━━━ Information supplied
(** X26.  [CreateBtrfsSubvolume] sets permissions only after [btrfs
    subvolume create] has succeeded, and on the very path it created:
    [/var/btrfs/image_uploads/<id>] with the id in decimal, made a directory
    with mode 0775.  It returns nil exactly when both the command and the
    chmod succeeded; and two different ids never give the same path. *)
Theorem CreateBtrfsSubvolume_creates_then_opens (os : OS) (id : Z) :
  let path := upload_path id in
  let created := Output os "btrfs" ["subvolume"; "create"; path] in
  let t := fst (CreateBtrfsSubvolume os id) in
  (forall p perms,
      In (Chmod p perms) t ->
      snd created = None /\ p = path /\ perms = 2147483648 + 509
      /\ hd_error t = Some (Command "btrfs" ["subvolume"; "create"; path]))
  /\ (snd (CreateBtrfsSubvolume os id) = None
      <-> snd created = None /\ chmod os path (2147483648 + 509) = None)
  /\ (forall e, snd created = Some e ->
        CreateBtrfsSubvolume os id
        = ([Command "btrfs" ["subvolume"; "create"; path]], Some e))
  /\ (forall id', upload_path id = upload_path id' -> id = id').
Proof.
  cbv zeta. unfold CreateBtrfsSubvolume.
  change (Z.lor ModeDir 509) with (2147483648 + 509).
  destruct (Output os "btrfs" ["subvolume"; "create"; upload_path id])
    as [output [e|]]; cbn [fst snd].
  - split; [intros p perms [H|[]]; discriminate H|].
    split; [split; [discriminate|intros [H _]; discriminate H]|].
    split; [intros e' H; injection H as ->; reflexivity|apply upload_path_inj].
  - destruct (chmod os (upload_path id) (2147483648 + 509)) as [e|]; cbn [fst snd].
    + split.
      { intros p perms [H|[H|[H|[]]]]; try discriminate H.
        injection H as <- <-. auto. }
      split; [split; [discriminate|intros [_ H]; discriminate H]|].
      split; [discriminate|apply upload_path_inj].
    + split.
      { intros p perms [H|[H|[H|[H|[]]]]]; try discriminate H.
        injection H as <- <-. auto. }
      split; [split; auto|].
      split; [discriminate|apply upload_path_inj].
Qed.
Definition normalize_error (error_message : str) : str :=
  match error_message with
  | [] => []
  | _ :: _ =>
      let normalized := re_sub (regex_match LINE_NO_RE) LINE_X error_message in
      let normalized := re_sub (regex_match FILE_PATH_RE) FILE_X normalized in
      let normalized := re_sub (regex_match TMP_NAME_RE) TMPX_PY normalized in
      let lines := split nl normalized in
      join nl (core_error_of lines)
  end.
End Normalizer.

(** ** The matchers in closed form

    What [regex_match] computes on each of the three patterns, without
    backtracking: in [line \d+] the greedy repetition comes last and takes
    the longest run of digits; in the two others a shorter repetition cannot
    be followed by what the pattern asks for next. *)
Section ClosedForms.
Context (U : unicode_db).

Definition match_line_no (s : str) : option nat :=
  if startswith LINE_SP s then
    match run_length (isdecimal U) (drop 5 s) with
    | O => None
    | S k => Some (5 + S k)%nat
    end
  else None.

Definition match_file_path (s : str) : option nat :=
  if startswith FILE_Q s then
    match find_char dquote (drop 6 s) with
    | Some i => Some (6 + i + 1)%nat
    | None => None
    end
  else None.

Definition match_tmp_name (s : str) : option nat :=
  if startswith TMP s then
    match run_length (isword U) (drop 3 s) with
    | O => None
    | S k =>
        if startswith DOT_PY (drop (3 + S k) s) then Some (3 + S k + 3)%nat
        else None
    end
  else None.
End ClosedForms.

(** ** Notions used in the proofs about the normalizer *)

(** A property of every suffix of a string. *)
Fixpoint everywhere (P : str -> Prop) (s : str) : Prop :=
  P s /\ match s with [] => True | _ :: s' => everywhere P s' end.

(** What follows the first line in [sep.join(ls)]. *)
Definition join_tail (sep : char) (ls : list str) : str :=
  match ls with [] => [] | _ :: _ => sep :: join sep ls end.

(** The string is empty or starts with a newline. *)
Definition nl_headed (y : str) : Prop :=
  match y with [] => True | c :: _ => c = nl end.

Section Invariants.
Context (U : unicode_db).

(** No line number is left to replace. *)
Definition clean_line : str -> Prop :=
  everywhere (fun t => match_line_no U t = None).

(** Every quoted path is already the placeholder. *)
Definition clean_file : str -> Prop :=
  everywhere (fun t => match_file_path t <> None ->
                       startswith FILE_X t = true).

(** Every temporary file name is already the placeholder. *)
Definition clean_tmp : str -> Prop :=
  everywhere (fun t => match_tmp_name U t <> None ->
                       startswith TMPX_PY t = true).

(** The string is empty or starts with a whitespace character. *)
Definition ws_headed (y : str) : Prop :=
  match y with [] => True | c :: _ => isspace U c = true end.
End Invariants.
(** A setup with a password into the empty store, then the lookup with
    that password. *)
Lemma generate_then_getMasterKey_witness :
  hasMasterKey (emptyStore true true true) = false ∧
  generateAndStoreMasterKey Symbolic.entropy 0 (Some "correct horse")
    (emptyStore true true true)
  = (Symbolic.lockedStore, Ok (toHex Symbolic.masterKey)) ∧
  fromHex (toHex Symbolic.masterKey) = Some Symbolic.masterKey ∧
  getMasterKey Symbolic.lockedStore (Some "correct horse")
  = Ok Symbolic.masterKey.
Proof.
  assert (generateAndStoreMasterKey Symbolic.entropy 0 (Some "correct horse")
            (emptyStore true true true)
          = (Symbolic.lockedStore, Ok (toHex Symbolic.masterKey))) as Hgen
    by (vm_compute; reflexivity).
  split; [reflexivity|]. split; [exact Hgen|].
  exact (generate_then_getMasterKey symbolic_decrypt_encrypt Symbolic.entropy
           0%Z (Some "correct horse") (emptyStore true true true)
           Symbolic.lockedStore (toHex Symbolic.masterKey) eq_refl Hgen).
Defined.

(** A generation with a password over the store of a setup without
    one. *)
Lemma generate_shadowed_by_plain_record_witness :
  ∃ keyInfo st' hexKey,
    getItem Symbolic.plainStore plainStorageKey = Some (Json keyInfo) ∧
    encrypted keyInfo = false ∧
    fromHex (data keyInfo) = Some Symbolic.masterKey ∧
    is_Some (givenPassword (Some "correct horse")) ∧
    generateAndStoreMasterKey Symbolic.entropy' 1 (Some "correct horse")
      Symbolic.plainStore = (st', Ok hexKey) ∧
    fromHex hexKey ≠ Some Symbolic.masterKey ∧
    getMasterKey st' (Some "correct horse") = Ok Symbolic.masterKey ∧
    getMasterKey st' None = Ok Symbolic.masterKey.
Proof.
  destruct (generateAndStoreMasterKey Symbolic.entropy' 1
              (Some "correct horse") Symbolic.plainStore) as [st' r] eqn:Hgen.
  assert (r = Ok (toHex (getRandomValues Symbolic.entropy' 0 32))) as ->.
  { pose proof (f_equal snd Hgen) as Hr. cbn [snd] in Hr. rewrite <- Hr.
    vm_compute. reflexivity. }
  eexists _, st', _.
  split; [vm_compute; reflexivity|]. split; [reflexivity|].
  split; [vm_compute; reflexivity|]. split; [by eexists|].
  split; [reflexivity|]. split; [vm_compute; discriminate|].
  pose proof (generate_shadowed_by_plain_record Symbolic.entropy' 1%Z
                (Some "correct horse") Symbolic.plainStore st' _ _
                Symbolic.masterKey
                ltac:(vm_compute; reflexivity) eq_refl
                ltac:(vm_compute; reflexivity)
                (ex_intro _ "correct horse" eq_refl) Hgen)
    as (_ & _ & Hall).
  split; apply Hall.
Defined.
(** * Journal variables of the Skyrim SE Journal mod (variables.cpp)

    A shallow embedding of [src/variables.cpp]: the chained pointer
    resolver [relocation::obtain], the substitution primitive
    [replace_all], the calendar formatter [game_time], the location
    formatter [player_location] and the catalog builder [make_variables],
    followed by the properties established about them.

    Conventions of the model:
    - [std::uintptr_t] is a [Z] taken modulo 2^64; a pointer is its address
      and [nullptr] is address 0;
    - [int] is a [Z] in the 32-bit two's complement range; sums that leave
      the range wrap, and an out-of-range float-to-int conversion yields
      [INT_MIN], as the SSE conversion of the x86-64 target does;
    - [float] is an IEEE-754 binary32 value, decoded from its 32-bit
      pattern into [spec_float] with precision 24 and [emax] 128;
    - [std::string] is [string]; [std::string::npos] is [None];
    - indexing a [std::array] outside its bounds is undefined behaviour and
      is reported as [OutOfBounds]; a loop that never exits is [Diverges]. *)

From Stdlib Require Import ZArith List Bool Arith Lia.
From Stdlib Require Import Ascii String DecimalString.
From Stdlib Require Import SpecFloat FloatClass.
Import ListNotations.

Local Open Scope string_scope.

(* ================================================================== *)
(** * Part I: the program                                              *)
(* ================================================================== *)

(** ** Results of fallible code *)

Inductive outcome (A : Type) : Type :=
| Ok (a : A)
| OutOfBounds
| Diverges.

Arguments Ok {A} a.
Arguments OutOfBounds {A}.
Arguments Diverges {A}.

Definition bind {A B : Type} (c : outcome A) (k : A -> outcome B) : outcome B :=
  match c with
  | Ok a => k a
  | OutOfBounds => OutOfBounds
  | Diverges => Diverges
  end.

Declare Scope outcome_scope.
Delimit Scope outcome_scope with outcome.
Notation "x <- c ;; k" := (bind c (fun x => k))
  (at level 61, c at next level, right associativity) : outcome_scope.
Lemma filled_write_profile (p_inds : list nat) (dt : datetime) :
  hoare quiet (write_profile X args out_dir tmp_dir dba_file d p_inds dt)
    (fun _ s => full s) fully.
Proof.
  assert (Hquiet : ∀ A (m : M A), emits_only not_finish m →
            hoare quiet m (fun _ s => quiet s) fully).
  { intros A m Hm. eapply hoare_conseq; [apply (quiet_emits tr0 m Hm) | done | done |].
    intros k s Hs. by apply quiet_full. }
  unfold write_profile. cbv zeta.
  apply hoare_bind_read. intros s0 _.
  eapply hoare_bind; [apply Hquiet; emits_other |]. intros tmp.
  apply hoare_bind_read. intros s1 _.
  eapply hoare_bind.
  { apply Hquiet. destruct (clobber args); emits_other. }
  intros ?.
  apply (hoare_bind _ _ (fun _ s => full s)).
  - apply hoare_at. intros s2 (new & Hnew & Hq).
    eapply hoare_conseq;
      [apply (filled_stage X d tmp (trace s2) (deployment_configs_glider (ncw s2))
                dba_file p_inds dt (profile_id (ncw s2)))
      | by intros s -> | |].
    + intros b s (new' & Hnew' & Hf). exists (new' ++ new).
      rewrite Hnew', Hnew, app_assoc. split; [done | by apply filled_after].
    + intros k s (new' & Hnew' & Hf). exists (new' ++ new).
      rewrite Hnew', Hnew, app_assoc. split; [done | by apply filled_after].
  - intros nc_file. apply (full_emits d tr0). emits_other.
Qed.
Lemma level_pairs_level_of (graph : DiGraph) (pair : NodeType * Z) :
  NoDup (map fst (nodes graph)) ->
  In pair (map (fun kv => (fst kv, level (snd kv))) (nodes graph)) ->
  snd pair = level_of graph (fst pair).
Proof.
  intros Hnd Hin; apply in_map_iff in Hin as ([k data] & <- & Hin).
  cbn [fst snd]; unfold level_of.
  rewrite (lookup_In k data (nodes graph) Hnd Hin); reflexivity.
Qed.

Lemma sorted_nodes_spec (self : DiGraph) :
  NoDup (map fst (nodes self)) ->
  Permutation (get_sorted_nodes self) (map fst (nodes self))
  /\ StronglySorted (fun a b => (level_of self a <= level_of self b)%Z)
                    (get_sorted_nodes self).
Proof.
  intros Hnd; unfold get_sorted_nodes.
  set (pairs := map (fun kv => (fst kv, level (snd kv))) (nodes self)).
  destruct (sort_by_level_spec pairs) as [Hp Hs]; split.
  - rewrite Hp; unfold pairs; rewrite map_map; cbn [fst]; reflexivity.
  - assert (Hlev : forall pair, In pair (sort_by_level pairs) ->
                                snd pair = level_of self (fst pair)).
    { intros pair Hin; apply level_pairs_level_of; [exact Hnd|].
      apply (Permutation_in _ Hp); exact Hin. }
    clear Hp; induction Hs as [|a l Hs IH Ha]; cbn [map]; constructor.
    + apply IH; intros pair Hin; apply Hlev; right; exact Hin.
    + apply Forall_map; rewrite Forall_forall in Ha |- *.
      intros b Hb; specialize (Ha b Hb); unfold level_le in Ha.
      rewrite <- (Hlev a), <- (Hlev b); [exact Ha | right; exact Hb | left; reflexivity].
Qed.

End SortedNodes.

Section SameTree.

Lemma lookup_map_snd {A B : Type} (f : A -> B) (key : NodeType)
      (d : list (NodeType * A)) :
  lookup key (map (fun kv => (fst kv, f (snd kv))) d) = option_map f (lookup key d).
Proof.
  induction d as [|[k v] d IH]; cbn [map lookup fst snd]; [reflexivity|].
  destruct (k =? key)%Z; [reflexivity | exact IH].
Qed.

Lemma same_tree_refl (graph : DiGraph) : same_tree graph graph.
Proof. split; reflexivity. Qed.

Lemma same_tree_trans (g1 g2 g3 : DiGraph) :
  same_tree g1 g2 -> same_tree g2 g3 -> same_tree g1 g3.
Proof. intros [H1 H2] [H3 H4]; split; congruence. Qed.

Lemma same_tree_lookup_level (graph graph' : DiGraph) (k : NodeType) :
  same_tree graph graph' ->
  option_map level (lookup k (nodes graph')) = option_map level (lookup k (nodes graph)).
Proof.
  intros [_ H]; rewrite <- !lookup_map_snd, H; reflexivity.
Qed.

Lemma same_tree_level_of (graph graph' : DiGraph) (k : NodeType) :
  same_tree graph graph' -> level_of graph' k = level_of graph k.
Proof.
  intros H; apply (same_tree_lookup_level _ _ k) in H; unfold level_of.
  destruct (lookup k (nodes graph')), (lookup k (nodes graph));
    cbn [option_map] in H; congruence.
Qed.
(** ** Notions used in the statements *)

(** The tier of an integer score, by the thresholds of the spec. *)
Definition tier_of_integer (i : Z) : Tier :=
  if (85 <=? i)%Z then Starter else if (60 <=? i)%Z then Business else Premium.

(** The integers from -1000 to 1000. *)
Definition integer_scores : list Z := map (fun n => (Z.of_nat n - 1000)%Z) (seq 0 2001).

(** The row that [GET /r] hands to [logEvent]. *)
Definition redirect_event (req : RedirectRequest) : Event :=
  {| event_type := (let e := safeString (query_e req) in
                    if is_blank e then "click" else e);
     event_email := None;
     event_url_hash := or_none (safeString (query_h req));
     event_domain := or_none (safeString (query_d req));
     event_recommended_tier := or_none (safeString (query_t req));
     meta := Some {| user_agent := match header_user_agent req with
                                   | Some s => or_none s | None => None end;
                     referer := match header_referer req with
                                | Some s => or_none s | None => None end |} |}.



(** *** Sample values *)

Definition sample_config : Config :=
  {| resend := true; EMAIL_FROM := "Beacon AI <support@shorelinedevco.com>";
     INTERNAL_BCC_EMAIL := "support@shorelinedevco.com";
     PUBLIC_BACKEND_URL := "http://localhost:3001" |}.


(** A platform for the examples. It answers as Node does on what the
    examples ask: "/r" on the base "http://localhost:3001" is a URL, and
    on "localhost:3001", which the parser reads as a scheme and an opaque
    path, the constructor throws; "[::1]" is the one host beyond the model
    that the examples use. *)
Definition sample_platform : Platform :=
  {| host_beyond_model :=
       fun input => if bool_decide (input = lit "[::1]") then Some (lit "[::1]") else None;
     new_URL :=
       fun input base =>
         if bool_decide (input = "/r") && bool_decide (base = "http://localhost:3001")
         then UrlOk "http://localhost:3001/r"
         else UrlThrown "Invalid URL" |}.

Definition sample_request (refresh : js_scalar) : AnalyzeRequest :=
  {| body_name := Some "Ann"; body_email := Some " Ann@Example.org ";
     body_website := Some "https://WWW.Example.com/pricing";
     body_businessName := Some "Ann's Bakery"; body_business_name := None;
     body_refresh := refresh |}.

Definition stored_report : Report :=
  {| url_hash := (hashString "example.com"); domain := "example.com";
     score := JNum 91; summary := Some "Fast and clear." |}.

Definition world_with_report : World :=
  {| reports := {[ (hashString "example.com") := stored_report ]};
     leads := []; events := []; outbox := [] |}.

Definition lead_store_down : Env :=
  {| resolveMx := fun _ => MxRecords 1; select_outcome := Done;
     insert_report_outcome := Done;
     insert_lead_outcome := Thrown "fetch failed";
     insert_event_outcome := Done; send_outcome := Done |}.

(** ** HTML escaping *)

Definition double_quote : ascii := ascii_of_nat 34.

(** [text.replace(/c/g, replacement)] for one literal character [c]: every
    occurrence is replaced, from left to right, and the replacement text is
    not scanned again. *)
Definition replace_all (c : ascii) (replacement : chars) (text : chars) : chars :=
  flat_map (fun x => if Ascii.eqb x c then replacement else [x]) text.

(** [escapeHtml]: five replacements, one after the other, the one of "&"
    first. *)
Definition escapeHtml_chars (text : chars) : chars :=
  replace_all "'" (lit "&#039;")
    (replace_all double_quote (lit "&quot;")
       (replace_all ">" (lit "&gt;")
          (replace_all "<" (lit "&lt;")
             (replace_all "&" (lit "&amp;") text)))).

(** [escapeHtml(str)] on a string or a missing value ([str ?? ""]). *)
Definition escapeHtml (v : option string) : string :=
  str (escapeHtml_chars (lit (or_empty v))).

(** The entity that stands for one character of the source text. *)
Definition entity (c : ascii) : chars :=
  if Ascii.eqb c "&" then lit "&amp;"
  else if Ascii.eqb c "<" then lit "&lt;"
  else if Ascii.eqb c ">" then lit "&gt;"
  else if Ascii.eqb c double_quote then lit "&quot;"
  else if Ascii.eqb c "'" then lit "&#039;"
  else [c].

(** The characters that open or close a tag or an attribute value. *)
Definition is_markup_char (c : ascii) : bool :=
  is_char "<" c || is_char ">" c || is_char double_quote c || is_char "'" c.

(** A digit of lowercase hexadecimal. *)
Definition is_lower_hex (c : ascii) : bool := is_ascii_digit c || in_range 97 102 c.

(** ** Notions used in the statements about whole runs *)

(** A lead row that is the snapshot of a report, for an email and a
    normalized domain, with the recommendation made from that report. *)
Definition lead_snapshot (row : Lead) (email normalized : string) (r : Report) : Prop :=
  lead_email row = email /\ lead_domain row = normalized /\
  lead_url_hash row = hashString normalized /\
  lead_score row = or_null (score r) /\ lead_summary row = summary r /\
  recommended_tier row = Some (tier (recommendPackageFromReport (Some r))) /\
  recommended_discounted_price row
  = discountedPrice (recommendPackageFromReport (Some r)) /\
  discount_code row = Some "BEACON15" /\
  is_blank (business_name row) = false.

(** The names on a lead row, made from the business name and the contact
    name of a request. *)
Definition lead_names (row : Lead) (businessName : string) (name : option string) : Prop :=
  business_name row
  = (if is_blank (trim_string businessName) then "Unknown Business"
     else trim_string businessName) /\
  contact_name row = or_none (trim_string (or_empty name)).

(** Why a request is turned away with 400: the message, what was wrong
    with the request, and what was right with it up to there. The checks
    run in this order: both fields present and not empty, the format of
    the cleaned email, the MX records of its domain, the website. *)
Definition rejection_cause (pf : Platform) (env : Env) (req : AnalyzeRequest)
    (message : string) : Prop :=
  (message = "Website and email are required." /\
   is_blank (or_empty (body_email req)) || is_blank (or_empty (body_website req)) = true)
  \/ (exists email website,
        body_email req = Some email /\ is_blank email = false /\
        body_website req = Some website /\ is_blank website = false /\
        ((message = "Invalid email. Please enter a real email address." /\
          isValidEmailFormat (clean_email email) = false)
         \/ (isValidEmailFormat (clean_email email) = true /\
             exists d, mx_domain (clean_email email) = Some d /\
               ((message = "That email domain cannot receive email. Please use a real email." /\
                 (resolveMx env d = MxRecords 0 \/ resolveMx env d = MxThrown))
                \/ (message = "Invalid website URL." /\
                    (exists n, resolveMx env d = MxRecords (S n)) /\
                    (normalizeUrl pf website = None \/
                     normalizeUrl pf website = Some EmptyString)))))).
━━━━━━
§ Task item: Lines from the top of the entries through the line with "let created := Output" are to be transcribed exactly, and nothing more.

§ Response:
(** X26.  [CreateBtrfsSubvolume] sets permissions only after [btrfs
    subvolume create] has succeeded, and on the very path it created:
    [/var/btrfs/image_uploads/<id>] with the id in decimal, made a directory
    with mode 0775.  It returns nil exactly when both the command and the
    chmod succeeded; and two different ids never give the same path. *)
Theorem CreateBtrfsSubvolume_creates_then_opens (os : OS) (id : Z) :
  let path := upload_path id in
  let created := Output os "btrfs" ["subvolume"; "create"; path] in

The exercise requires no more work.